Figure 24 shows the sum images at 422 nm and 440 nm in the top row. The resulting SpO map shows the transition from oxygenated to deoxygenated blood (red to blue) as the blood is collected from small capillaries into a larger vein. Similarly, the right-side image in
Figure 24 shows a large area map of the vasculature where the right side is mostly red, indicating oxygenated blood in capillaries drawn from an artery, while the left side is mostly blue, indicating deoxygenated blood collected into a vein. As the blood transitions from an artery to a vein, the oxygen saturation decreases, and the SpO map shows a gradient from red to blue, as expected. At this point, these SpO maps are primarily qualitative. An additional calibration procedure is needed to quantify the oxygen saturation precisely.
It should be noted here that currently, there are no commercial retinal imaging platforms including both AO-SLO and AO-OCT channels as described here and offered by PSI. There are several research platforms developed by academic research groups, mostly focusing on either AO-SLO or AO-OCT. These systems are generally spread over large holographic tables, take up a lot of space, and cannot be moved to the clinic. They are hard to operate, and sometimes require multiple people and two computers to control the instrument. The instruments presented here have been designed for the clinical environment. They are mobile, on portable carts and height-adjustable tables, and very compact, as can be seen in the
Supplemental Figure S1. The largest breadboard is 2′ × 2′ (64 cm × 64 cm). The patient interface and the controlling software have been designed for easy patient alignment, patient comfort, and easy operability. The instruments can be operated by clinical personnel without advanced education in science and technology. They were developed as research platforms and can be customized for specific applications; however, additional engineering is needed to make them truly clinical instruments at affordable cost for clinical practice.
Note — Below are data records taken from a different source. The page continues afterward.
(* ===== verification/BuddyTypes.v ===== *)
(** * Buddy allocator: every field keeps the type the code gives it

    The model holds the code's [u8], [u16], [u32] and [u64] values as [Z].  Here is the
    type of each field, and that every operation keeps it, in both profiles and from any
    state of that type, well formed or not: where [release] wraps, it wraps into the type. *)

From S2P Require Import Prelude FrameTypes Layout Buddy BuddyInv BuddyGeom BuddyWf BuddySteps BuddyCore BuddyFree BuddyRange BuddyCanon BuddyProps.

(** [m] gives a [Q] when it returns. *)
Definition ensures {A} (m : outcome A) (Q : A -> Prop) : Prop :=
  match m with Ok x => Q x | Panic _ => True end.

Section ensures.
Context {A B : Type}.

Lemma ensures_Ok (x : A) (Q : A -> Prop) : Q x -> ensures (Ok x) Q.
Proof. done. Qed.

Lemma ensures_bind (m : outcome A) (k : A -> outcome B) R (Q : B -> Prop) :
  ensures m R -> (forall x, R x -> ensures (k x) Q) -> ensures (obind m k) Q.
Proof. destruct m; simpl; auto. Qed.

(** What is bound is not looked at. *)
Lemma ensures_any (m : outcome A) (k : A -> outcome B) (Q : B -> Prop) :
  (forall x, ensures (k x) Q) -> ensures (obind m k) Q.
Proof. destruct m; simpl; auto. Qed.

Lemma ensures_weaken (m : outcome A) (Q R : A -> Prop) : ensures m Q -> (forall x, Q x -> R x) -> ensures m R.
Proof. destruct m; simpl; auto. Qed.

End ensures.

Section loops.
Context {A B : Type}.

Lemma ensures_while (I : A -> Prop) cond body fuel s :
  (forall s, I s -> cond s = true -> ensures (body s) I) -> I s -> ensures (while fuel cond body s) I.
Proof.
  intros Hb. revert s. induction fuel as [|n IH]; intros s Hs; simpl; destruct (cond s) eqn:Hc; try done.
  eapply ensures_bind; [by apply Hb|exact IH].
Qed.

Lemma ensures_loop (I : A -> Prop) (Q : B -> Prop) body fuel s :
  (forall s, I s -> ensures (body s) (fun r => match r with inl s => I s | inr r => Q r end)) -> I s ->
  ensures (loop fuel body s) Q.
Proof.
  intros Hb. revert s. induction fuel as [|n IH]; intros s Hs; simpl; [done|].
  eapply ensures_bind; [by apply Hb|]. intros [s'|r] Hr; [by apply IH|done].
Qed.
End loops.

(* ------------------------------------------------------------------------- *)
(** ** Machine arithmetic *)

Section arithmetic.
Context {P : Profile}.

Lemma arith_typed w x : 0 <= w -> ensures (arith w x) (unsigned w).
Proof. intros Hw. destruct (arith w x) as [y|] eqn:E; [|done]. by eapply arith_range. Qed.

Lemma wrap_typed w x : 0 <= w -> unsigned w (wrap w x).
Proof. intros. unfold unsigned, wrap. apply Z.mod_pos_bound. lia. Qed.

Lemma ushl_typed w x s : 0 <= w -> ensures (ushl w x s) (unsigned w).
Proof.
  intros Hw. unfold ushl. destruct (s <? w); [by apply wrap_typed|]. destruct checked; [done|by apply wrap_typed].
Qed.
Another barrier currently to the large-scale adoption of AO technology in clinics is their need for clinical diagnostics. The increasing body of literature highlighting the extraordinary results in revealing cellular-level details in healthy and diseased retinas (see the excellent review [
75]) needs to be followed by large-scale clinical studies that will demonstrate the clinical utility of such technology. We expect that the main drive towards the clinics will not come from the extraordinary power to image in vivo the retinal structure at the cellular level, but from its ability to quantify the changes in this structure due to disease, and in particular, due to treatment. Having the ability to monitor changes at the micron-level will enable early interventions to provide a better health outcome and to help elucidate disease pathways at the early stages of the disease. At PSI, we will continue to develop these technologies and add new features for improved clinical performance to facilitate the transition of this amazing technology towards clinical practice.